Reading from io = open(fname) is much slower than reading from IOBuffer(read(io)). I understand that this is because all the bytes are copied to RAM.
If we can guarantee that all bytes in io fit in RAM, then it is always better to use IOBuffer for speed?
How are you measuring? If you exclude the time it takes to reads the data into RAM for the IOBuffer from your measurement, of course it's faster. Only the processing time is left after all. However, your overall application likely is not magically fast, because the data still has to be read into RAM.
I am including the time it takes to create the IOBuffer and it is still faster.
Interesting :thinking: do you have an example?
Can try to produce one with more time later. Currently trying to debug another issue.

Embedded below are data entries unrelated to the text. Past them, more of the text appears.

(* ===== verification/StreamsProps.v ===== *)
(** Properties of the stream interceptors (Streams.v): they do not change what a
    handler does or returns, and what they count and log is what happened on the
    stream. *)
From stdpp Require Import base tactics list strings gmap.
From Stdlib Require Import ZArith Lia Ascii.
From S2P Require Import Prelude GoStrings Common Streams.

Local Open Scope string_scope.

(** What happened on a stream: the messages sent and received without error. *)
Inductive happening (M : Type) := Sent (m : M) | Received (m : M).
Arguments Sent {M} m.
Arguments Received {M} m.

Section History.
Context {M S : Type} `{ServerStream M S}.

Fixpoint history (h : Handler M) (s : S) : list (happening M) :=
  match h with
  | Return _ => []
  | Send m k =>
      let '(s, err) := SendMsg m s in
      match err with None => Sent m :: history (k err) s | Some _ => history (k err) s end
  | Recv k =>
      let '(s, res) := RecvMsg s in
      match res with Ok m => Received m :: history (k res) s | Err _ => history (k res) s end
  end.

Definition is_sent (e : happening M) : bool := match e with Sent _ => true | Received _ => false end.
Definition sent_count (l : list (happening M)) : nat := length (List.filter is_sent l).
Definition received_count (l : list (happening M)) : nat :=
  length (List.filter (fun e => negb (is_sent e)) l).

Fixpoint first_received (l : list (happening M)) : option M :=
  match l with [] => None | Sent _ :: l => first_received l | Received m :: _ => Some m end.

(** * Counting *)

(** The records of a history; [first] says that a response was recorded. *)
Fixpoint records_of (m : streamMetrics) (op : string) (first : bool) (l : list (happening M))
    : list record :=
  match l with
  | [] => []
  | Received _ :: l => (message_records m op received ++ records_of m op first l)%list
  | Sent _ :: l =>
      let now := sm_firstResponseLatencyHistogram m && negb first in
      (message_records m op sent ++ (if now then [FirstResponse op] else [])
       ++ records_of m op (first || now) l)%list
  end.

Lemma monitored_run h : forall (w : monitoredStream S),
  let '(w', err) := run h w in
  run h (mo_ServerStream w) = (mo_ServerStream w', err) /\
  mo_records w' = (mo_records w ++ records_of (mo_metrics w) (mo_operation w)
                     (mo_firstResponseRecorded w) (history h (mo_ServerStream w)))%list.
Proof.
  induction h as [err|m k IH|k IH]; intros w; simpl.
  - by rewrite app_nil_r.
  - unfold monitored_SendMsg. destruct (SendMsg m (mo_ServerStream w)) as [inner err].
    destruct err as [e|]; simpl;
      match goal with |- match run (?kk ?e) ?w' with _ => _ end => specialize (IH e w'); destruct (run (kk e) w') as [w2 err2] end;
      cbn [mo_ServerStream mo_metrics mo_operation mo_firstResponseRecorded mo_records] in IH;
      destruct IH as [-> ->]; (split; [done|]); [done|].
    by rewrite <- !(assoc_L app).
  - unfold monitored_RecvMsg. destruct (RecvMsg (mo_ServerStream w)) as [inner res].
    match goal with |- match run (?kk ?e) ?w' with _ => _ end => specialize (IH e w'); destruct (run (kk e) w') as [w2 err2] end.
    cbn [mo_ServerStream mo_metrics mo_operation mo_firstResponseRecorded mo_records] in IH.
    destruct IH as [-> ->]. split; [done|]. destruct res; simpl; [|done]. by rewrite <- (assoc_L app).
Qed.

Definition counted_records (r : record) (l : list record) : nat :=
  length (filter (fun x => x = r) l).

Lemma counted_app r l1 l2 :
  counted_records r (l1 ++ l2)%list = (counted_records r l1 + counted_records r l2)%nat.
Proof. unfold counted_records. by rewrite filter_app, length_app. Qed.

Lemma counted_single r x : counted_records r [x] = if decide (x = r) then 1%nat else 0%nat.
Proof. unfold counted_records. rewrite filter_cons. by case_decide. Qed.

Definition full_metrics : streamMetrics :=
  {| sm_counter := true; sm_messageCounter := true; sm_firstResponseLatencyHistogram := true;
     sm_messageLatencyHistogram := true |}.

Lemma records_counted op l : forall first,
  let recs := records_of full_metrics op first l in
  counted_records (MessageCount op sent) recs = sent_count l /\
  counted_records (MessageCount op received) recs = received_count l /\
  counted_records (FirstResponse op) recs
  = (if first then 0 else if (0 <? sent_count l)%nat then 1 else 0)%nat /\
  (forall c, counted_records (StreamCount op c) recs = 0%nat).
Proof.
  induction l as [|[m|m] l IH]; intros first; simpl.
  - unfold counted_records. simpl. by destruct first.
  - unfold message_records. simpl. destruct (IH (first || negb first)) as (E1 & E2 & E3 & E4).
    destruct first; simpl in *; unfold counted_records in *; simpl;
      repeat (rewrite filter_cons; case_decide; try done; simpl); rewrite ?E1, ?E2, ?E3;
      by split_all; try (intros c; specialize (E4 c); repeat (rewrite filter_cons; case_decide; try done; simpl)).
  - unfold message_records. simpl. destruct (IH first) as (E1 & E2 & E3 & E4).
    unfold counted_records in *; simpl; repeat (rewrite filter_cons; case_decide; try done; simpl);
      rewrite ?E1, ?E2, ?E3;
      by split_all; try (intros c; specialize (E4 c); repeat (rewrite filter_cons; case_decide; try done; simpl)).
Qed.

(** * Logging *)

Lemma logging_run h : forall (w : loggingStream M S),
  let '(w', err) := run h w in
  let l := history h (lo_ServerStream w) in
  run h (lo_ServerStream w) = (lo_ServerStream w', err) /\
  lo_sent w' = (lo_sent w + Z.of_nat (sent_count l))%Z /\
  lo_received w' = (lo_received w + Z.of_nat (received_count l))%Z /\
  lo_entries w' = (lo_entries w ++
    if lo_argsLogged w then []
    else match first_received l with
         | Some m => [StreamRequest (lo_operation w) m] | None => [] end)%list.
Proof.
  induction h as [err|m k IH|k IH]; intros w; simpl.
  - unfold sent_count, received_count. simpl. rewrite !Z.add_0_r.
    by destruct (lo_argsLogged w); rewrite app_nil_r.
  - unfold logging_SendMsg. destruct (SendMsg m (lo_ServerStream w)) as [inner err].
    match goal with |- match run (?kk ?e) ?w' with _ => _ end =>
      specialize (IH e w'); destruct (run (kk e) w') as [w2 err2] end.
    cbn [lo_ServerStream lo_operation lo_sent lo_received lo_argsLogged lo_entries] in IH.
    destruct IH as (-> & -> & -> & ->). unfold sent_count, received_count.
    destruct err as [e|]; simpl; split_all; done || lia.
  - unfold logging_RecvMsg. destruct (RecvMsg (lo_ServerStream w)) as [inner [m|e]]; simpl;
      (match goal with |- match run (?kk ?e) ?w' with _ => _ end =>
         specialize (IH e w'); destruct (run (kk e) w') as [w2 err2] end);
      cbn [lo_ServerStream lo_operation lo_sent lo_received lo_argsLogged lo_entries] in IH;
      destruct IH as (-> & -> & -> & ->); [|done].
    unfold sent_count, received_count. simpl. split_all; [done..|lia|].
    destruct (lo_argsLogged w); by rewrite ?app_nil_r.
Qed.

(** A stream is counted once, whatever happens on it: the interceptor
    calls the handler once and returns its error, records one stream with the
    code of that error, one message for each that was sent or received without
    error, and the latency of the first response exactly if there is one. *)
Theorem stream_counted_once FromGRPCCode operation handler (ss : S) s' err records
    (Hrun : newStreamCounterInterceptor FromGRPCCode (Some full_metrics) operation handler ss
            = (s', err, records)) :
  let l := history handler ss in
  run handler ss = (s', err) /\
  counted_records (StreamCount operation (FromGRPCCode (stream_code err))) records = 1%nat /\
  counted_records (MessageCount operation sent) records = sent_count l /\
  counted_records (MessageCount operation received) records = received_count l /\
  counted_records (FirstResponse operation) records
  = (if (0 <? sent_count l)%nat then 1 else 0)%nat.
Proof.
  unfold newStreamCounterInterceptor in Hrun. simpl in Hrun.
  match type of Hrun with context [run handler ?w] =>
    pose proof (monitored_run handler w) as Hm; destruct (run handler w) as [w' err'] end.
  injection Hrun as <- <- <-. simpl in Hm. destruct Hm as [Hs Hr]. rewrite Hr.
  destruct (records_counted operation (history handler ss) false) as (E1 & E2 & E3 & E4).
  simpl in *. rewrite !counted_app, E1, E2, E3, E4, !counted_single.
  split_all; [done|by case_decide|..]; case_decide; try done; by rewrite Nat.add_0_r.
Qed.

(** The log of a stream: it is opened and closed once, with the level and
    the code of the error that the handler returned and the numbers of messages
    that were sent and received without error; in between, the first request is
    logged and no other. *)
Theorem stream_logged FromGRPCCode operation handler (ss : S) :
  let l := history handler ss in
  let '(s', err) := run handler ss in
  newStreamLoggingInterceptor FromGRPCCode operation handler ss =
  (s', err,
   (StreamOpened operation ::
      match first_received l with Some m => [StreamRequest operation m] | None => [] end ++
    [StreamClosed (levelForCode (stream_code err)) operation (FromGRPCCode (stream_code err))
       (Z.of_nat (sent_count l)) (Z.of_nat (received_count l))])%list).
Proof.
  simpl. unfold newStreamLoggingInterceptor.
  match goal with |- context [run handler (Build_loggingStream ?a ?b ?c ?d ?e ?f ?g ?h)] =>
    pose proof (logging_run handler (Build_loggingStream a b c d e f g h)) as Hl;
    destruct (run handler (Build_loggingStream a b c d e f g h)) as [w' err'] end.
  simpl in Hl. destruct Hl as (-> & -> & -> & ->). done.
Qed.
End History.

(** * A stream *)

(** It receives what is in its list and accepts two messages. *)
#[export] Instance ex_stream : ServerStream string (list string * nat) := {|
  SendMsg m s := if (s.2 <? 2)%nat then ((s.1, Datatypes.S s.2), None)
                 else (s, Some (EStatus Unavailable "closed"));
  RecvMsg s := match s.1 with
               | [] => (s, Err (EMsg "EOF"))
               | m :: l => ((l, s.2), Ok m)
               end;
|}.

(** Read one request, answer three times, return the last error. *)
Definition ex_handler : Handler string :=
  Recv (fun r => match r with
                 | Err e => Return (Some e)
                 | Ok m => Send m (fun _ => Send m (fun _ => Send m (fun e => Return e)))
                 end).

Lemma stream_counted_once_witness :
  exists s' err records,
    newStreamCounterInterceptor (fun _ => 503%Z) (Some full_metrics) "op" ex_handler (["q"], 0%nat)
    = (s', err, records) /\
    counted_records (StreamCount "op" 503) records = 1%nat /\
    counted_records (MessageCount "op" sent) records = 2%nat /\
    counted_records (FirstResponse "op") records = 1%nat.
Proof.
  destruct (newStreamCounterInterceptor (fun _ => 503%Z) (Some full_metrics) "op" ex_handler
              (["q"], 0%nat)) as [[s' err] records] eqn:E.
  exists s', err, records. split; [done|].
  destruct (stream_counted_once (fun _ => 503%Z) "op" ex_handler (["q"], 0%nat) s' err records E)
    as (_ & H1 & H2 & _ & H4).
  exact (conj H1 (conj H2 H4)).
Defined.
(** * The keys of the fields *)

(** The fields of a struct at [o] with their keys below [k]. *)
Definition tags (o k : string) (l : list (string * string)) : list (string * string) :=
  (fun p => (o ++ "." ++ p.1, k ++ "." ++ p.2)) <$> l.

Definition grpc_tags (o k : string) : list (string * string) :=
  tags o k
    [("Addr", "address"); ("Timeout", "timeout-seconds"); ("ServingCertFile", "certfile");
     ("PrivateKeyFile", "keyfile"); ("ClientCAFile", "client-ca-file");
     ("SNI", "sni-servername"); ("CertOpt", "certopt")].

Definition http_tags (o k : string) : list (string * string) :=
  tags o k
    [("Addr", "address"); ("Timeout", "timeout-seconds"); ("ServingCertFile", "certfile");
     ("PrivateKeyFile", "keyfile"); ("ClientCAFile", "client-ca-file");
     ("SNI", "sni-servername"); ("CertOpt", "certopt")].

Definition pprof_tags (o k : string) : list (string * string) :=
  tags o k
    [("Enabled", "enabled"); ("Port", "port"); ("Addr", "addr")].

Definition server_tags (o k : string) : list (string * string) :=
  (tags o k
    [("Id", "id"); ("Name", "name"); ("PublicUrl", "public_url"); ("ReadOnlyMode", "read-only")]
   ++ grpc_tags (o ++ ".GrpcOptions") (k ++ ".grpc")
   ++ http_tags (o ++ ".HttpOptions") (k ++ ".http")
   ++ pprof_tags (o ++ ".PprofOptions") (k ++ ".pprof"))%list.

Definition inmemory_tags (o k : string) : list (string * string) :=
  tags o k
    [("Type", "type"); ("Path", "path")].

Definition schema_tags (o k : string) : list (string * string) :=
  (tags o k
    [("Repository", "repository")]
   ++ inmemory_tags (o ++ ".InMemory") (k ++ ".in-memory"))%list.

Definition spicedb_tags (o k : string) : list (string * string) :=
  tags o k
    [("Endpoint", "endpoint"); ("Token", "token"); ("TokenFile", "token-file");
     ("SchemaFile", "schema-file"); ("UseTLS", "use-tls");
     ("FullyConsistent", "fully-consistent")].

Definition kessel_tags (o k : string) : list (string * string) :=
  tags o k
    [("URL", "url"); ("Insecure", "insecure-client"); ("EnableOidcAuth", "enable-oidc-auth");
     ("ClientId", "sa-client-id"); ("ClientSecret", "sa-client-secret");
     ("TokenEndpoint", "sso-token-endpoint")].

Definition relations_tags (o k : string) : list (string * string) :=
  (tags o k
    [("Authz", "impl")]
   ++ kessel_tags (o ++ ".Kessel") (k ++ ".kessel")
   ++ spicedb_tags (o ++ ".SpiceDB") (k ++ ".spicedb"))%list.

Definition consistency_tags (o k : string) : list (string * string) :=
  tags o k
    [("ReadAfterWriteEnabled", "read-after-write-enabled");
     ("ReadAfterWriteAllowlist", "read-after-write-allowlist");
     ("DefaultToAtLeastAsAcknowledged", "default-to-at-least-as-acknowledged");
     ("IdempotencyCheckEnabled", "idempotency-check-enabled")].

Definition auth_tags (o k : string) : list (string * string) :=
  tags o k
    [("Enabled", "enabled"); ("SecurityProtocol", "security-protocol");
     ("SASLMechanism", "sasl-mechanism"); ("SASLUsername", "sasl-username");
     ("SASLPassword", "sasl-password"); ("CACertLocation", "ca-cert-location")].

Definition retry_tags (o k : string) : list (string * string) :=
  tags o k
    [("ConsumerMaxRetries", "consumer-max-retries");
     ("OperationMaxRetries", "operation-max-retries"); ("BackoffFactor", "backoff-factor");
     ("MaxBackoffSeconds", "max-backoff-seconds")].

Definition consumer_tags (o k : string) : list (string * string) :=
  (tags o k
    [("Enabled", "enabled"); ("BootstrapServers", "bootstrap-servers");
     ("ConsumerGroupID", "consumer-group-id"); ("Topic", "topic");
     ("CommitModulo", "commit-modulo"); ("SessionTimeout", "session-timeout");
     ("HeartbeatInterval", "heartbeat-interval"); ("MaxPollInterval", "max-poll-interval");
     ("EnableAutoCommit", "enable-auto-commit"); ("AutoOffsetReset", "auto-offset-reset");
     ("StatisticsInterval", "statistics-interval-ms"); ("Debug", "debug");
     ("ReadAfterWriteEnabled", "read-after-write-enabled");
     ("ReadAfterWriteAllowlist", "read-after-write-allowlist")]
   ++ retry_tags (o ++ ".RetryOptions") (k ++ ".retry-options")
   ++ auth_tags (o ++ ".AuthOptions") (k ++ ".auth"))%list.

Definition oidc_tags (o k : string) : list (string * string) :=
  tags o k
    [("ClientId", "client-id"); ("AuthorizationServerURL", "authn-server-url");
     ("InsecureClient", "insecure-client"); ("SkipClientIDCheck", "skip-client-id-check");
     ("EnforceAudCheck", "enforce-aud-check"); ("SkipIssuerCheck", "skip-issuer-check");
     ("PrincipalUserDomain", "principal-user-domain"); ("GrpcEndpoints", "grpc-endpoints")].

Definition postgres_tags (o k : string) : list (string * string) :=
  tags o k
    [("Host", "host"); ("Port", "port"); ("DbName", "dbname"); ("User", "user");
     ("Password", "password"); ("SSLMode", "sslmode"); ("SSLRootCert", "sslrootcert")].

Definition sqlite3_tags (o k : string) : list (string * string) :=
  tags o k
    [("DSN", "dsn")].

Definition storage_tags (o k : string) : list (string * string) :=
  (tags o k
    [("Database", "database"); ("MaxSerializationRetries", "max-serialization-retries");
     ("OutboxMode", "outbox-mode")]
   ++ postgres_tags (o ++ ".Postgres") (k ++ ".postgres")
   ++ sqlite3_tags (o ++ ".SqlLite3") (k ++ ".sqlite3"))%list.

The example could be as simple as reading a matrix of size 2500×25000 stored in the IO:
for j in 1:25000
for i in 1:2500
read(io, Float64)
end
end
That is almost certainly because the file object (IOStream) has some overhead, mostly from taking a lock associated with the file. You can match the performance of the IOBuffer by buffering the file object in Julia. That is, you make a small buffer, e.g. a 16 KiB Vector{UInt8}, then read into that
You mean there is a method of read that accepts a small buffer to mutate?
help?> read!
search: read! read real rpad readdir Threads isready prepend! readeach readline readlink replace!
read!(stream::IO, array::AbstractArray)
read!(filename::AbstractString, array::AbstractArray)
Read binary data from an I/O stream or file, filling in array.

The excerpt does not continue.